(** * Module federation demo: the remote [Counter] rendered inside the host [App]

    The repository holds two React 16 applications.  [app2] exposes the
    function component [Counter] (src/components/Counter.js); [app1] loads it
    with [React.lazy], keeps the counter in a [useState] hook and renders the
    component inside a [React.Suspense] boundary (src/bootstrap.js), mounted
    with [ReactDOM.render].

    The two components are embedded as the functions they are.  What they
    rely on of the language and of the React runtime (values, elements, the
    rendering of children to DOM nodes, hooks, the suspense boundary, the
    dispatch of a click, the failure of the import) is modelled beside them,
    each definition naming the runtime behaviour it stands for. *)

From Stdlib Require Import ZArith List Lia Ascii String.
From stdpp Require Import base option strings gmap list pretty.
Import ListNotations.
Set Warnings "-register-all".

(** ** Completion of a call *)

(** A JavaScript call either returns or throws. *)
Inductive outcome (A : Type) : Type :=
| Normal (a : A)
| Throw (message : string).
Arguments Normal {A} a.
Arguments Throw {A} message.

#[export] Instance outcome_fmap : FMap outcome := fun A B f o =>
  match o with
  | Normal a => Normal (f a)
  | Throw message => Throw message
  end.

(** ** JavaScript values *)

Module JS.

(** The values the components are specified for, and the other primitive
    values a caller may pass in their place: [undefined], [null], booleans,
    numbers, strings and functions.  Objects, arrays, React elements,
    symbols and bigints are left out: what is stated for every [value] is
    stated for these six kinds.  The representation of numbers and of
    function objects is left to the program using them: [Counter] only
    passes its props on, it computes with neither. *)
Inductive value (number fn : Type) : Type :=
| VUndefined
| VNull
| VBool (b : bool)
| VNum (n : number)
| VStr (s : string)
| VFun (f : fn).
Arguments VUndefined {number fn}.
Arguments VNull {number fn}.
Arguments VBool {number fn} b.
Arguments VNum {number fn} n.
Arguments VStr {number fn} s.
Arguments VFun {number fn} f.

(** What the runtime needs of numbers: [Number::toString] and [ToBoolean]. *)
Class Number (number : Type) : Type := {
  NumberToString : number -> string;
  NumberToBoolean : number -> bool
}.

(** Calling a function object with the state [world] it can reach.  The
    handlers of this program take no argument (React passes them the event,
    which they ignore). *)
Class Callable (fn world : Type) : Type := {
  call : fn -> world -> outcome world
}.

Section Values.
Context {number fn : Type} `{Number number}.

(** [typeof v] *)
Definition typeof (v : value number fn) : string :=
  match v with
  | VUndefined => "undefined"
  | VNull => "object"
  | VBool _ => "boolean"
  | VNum _ => "number"
  | VStr _ => "string"
  | VFun _ => "function"
  end.

(** [!!v] *)
Definition ToBoolean (v : value number fn) : bool :=
  match v with
  | VUndefined | VNull => false
  | VBool b => b
  | VNum n => NumberToBoolean n
  | VStr s => negb (String.eqb s "")
  | VFun _ => true
  end.

(** [o.k]: reading a property an object does not have gives [undefined]. *)
Definition get (o : gmap string (value number fn)) (k : string) : value number fn :=
  default VUndefined (o !! k).
End Values.

End JS.
Import JS.

(** ** React elements and their rendering to the DOM *)

Module React.

(** A function component runs with the state it may touch in hand: it
    returns its element together with that state. *)
Definition Render (W A : Type) : Type := W -> A * W.

Definition ret {W A : Type} (a : A) : Render W A := fun w => (a, w).

Definition bind {W A B : Type} (m : Render W A) (k : A -> Render W B) : Render W B :=
  fun w => let (a, w') := m w in k a w'.
(** * FraudShield: the decision orchestration engine

    A shallow embedding of the scoring and decision code of the repository:

    - [fraudshield/config/rewards.py]: the reward matrix, [classify_risk],
      [should_flag];
    - [fraudshield/tools/fraud_tools.py]: [detect_anomalies],
      [match_fraud_patterns], [score_transaction];
    - [fraudshield/agents/transaction_analyst.py]: [analyze],
      [batch_analyze];
    - [fraudshield/agents/orchestrator.py]: the four workflows, the intake,
      analyze and decide phases, [_extract_key_findings], [process].

    Conventions of the embedding.

    - A Python number is an exact rational of [Q]: a finite [float], its
      rounding left out, or an [int] within the float range, identified
      with the float of the same value.  Numeric results are compared
      with [==].
    - NaN and the infinities are the further values of [PyFloat.float], on
      which [FloatTools] embeds [fraud_tools.py] once more;
      [score_transaction_on_finite] shows that [FraudTools] is
      [FloatTools] on the finite numbers.
    - An [int] beyond the float range, on which Python's arithmetic raises
      [OverflowError], is in neither: the statements that depend on it
      assume the numbers of the transaction within the float range
      ([Finite.numbers_in_range], [FloatTools.well_formed]).
    - A dict read with [.get(key, default)] is a record of optional
      entries, [None] standing for an absent key.
    - Code that can raise lives in the error monad [Py.res]; an exception
      is its class name and its message.
    - Wall-clock fields (timestamps, elapsed milliseconds) are left out of
      the result records: no control flow depends on them. *)

From Stdlib Require Import QArith Qround Qabs ZArith List String Bool Lia Lqa.
From Stdlib Require Import Permutation Sorted.
Import ListNotations.

Local Open Scope string_scope.
Local Open Scope Q_scope.

(** ** Python primitives *)

Module Py.

(** An exception object: class name and [str(e)]. *)
Record exn : Type := Exn { exn_class : string; exn_msg : string }.

Inductive res (A : Type) : Type :=
| Ok (a : A)
| Raise (e : exn).
Arguments Ok {A} a.
Arguments Raise {A} e.

Definition bind {A B : Type} (c : res A) (k : A -> res B) : res B :=
  match c with
  | Ok a => k a
  | Raise e => Raise e
  end.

Action item :: Look above for the line containing "n => NumberToBoolean n" and the line containing "[match_fraud_patterns], [score_transaction];". Transcribe both, with the lines between them, exactly.

Exercise answer ::
  | VNum n => NumberToBoolean n
  | VStr s => negb (String.eqb s "")
  | VFun _ => true
  end.

(** [o.k]: reading a property an object does not have gives [undefined]. *)
Definition get (o : gmap string (value number fn)) (k : string) : value number fn :=
  default VUndefined (o !! k).
End Values.

End JS.
Import JS.

(** ** React elements and their rendering to the DOM *)

Module React.

(** A function component runs with the state it may touch in hand: it
    returns its element together with that state. *)
Definition Render (W A : Type) : Type := W -> A * W.

Definition ret {W A : Type} (a : A) : Render W A := fun w => (a, w).

Definition bind {W A B : Type} (m : Render W A) (k : A -> Render W B) : Render W B :=
  fun w => let (a, w') := m w in k a w'.
(** * FraudShield: the decision orchestration engine

    A shallow embedding of the scoring and decision code of the repository:

    - [fraudshield/config/rewards.py]: the reward matrix, [classify_risk],
      [should_flag];
    - [fraudshield/tools/fraud_tools.py]: [detect_anomalies],
      [match_fraud_patterns], [score_transaction];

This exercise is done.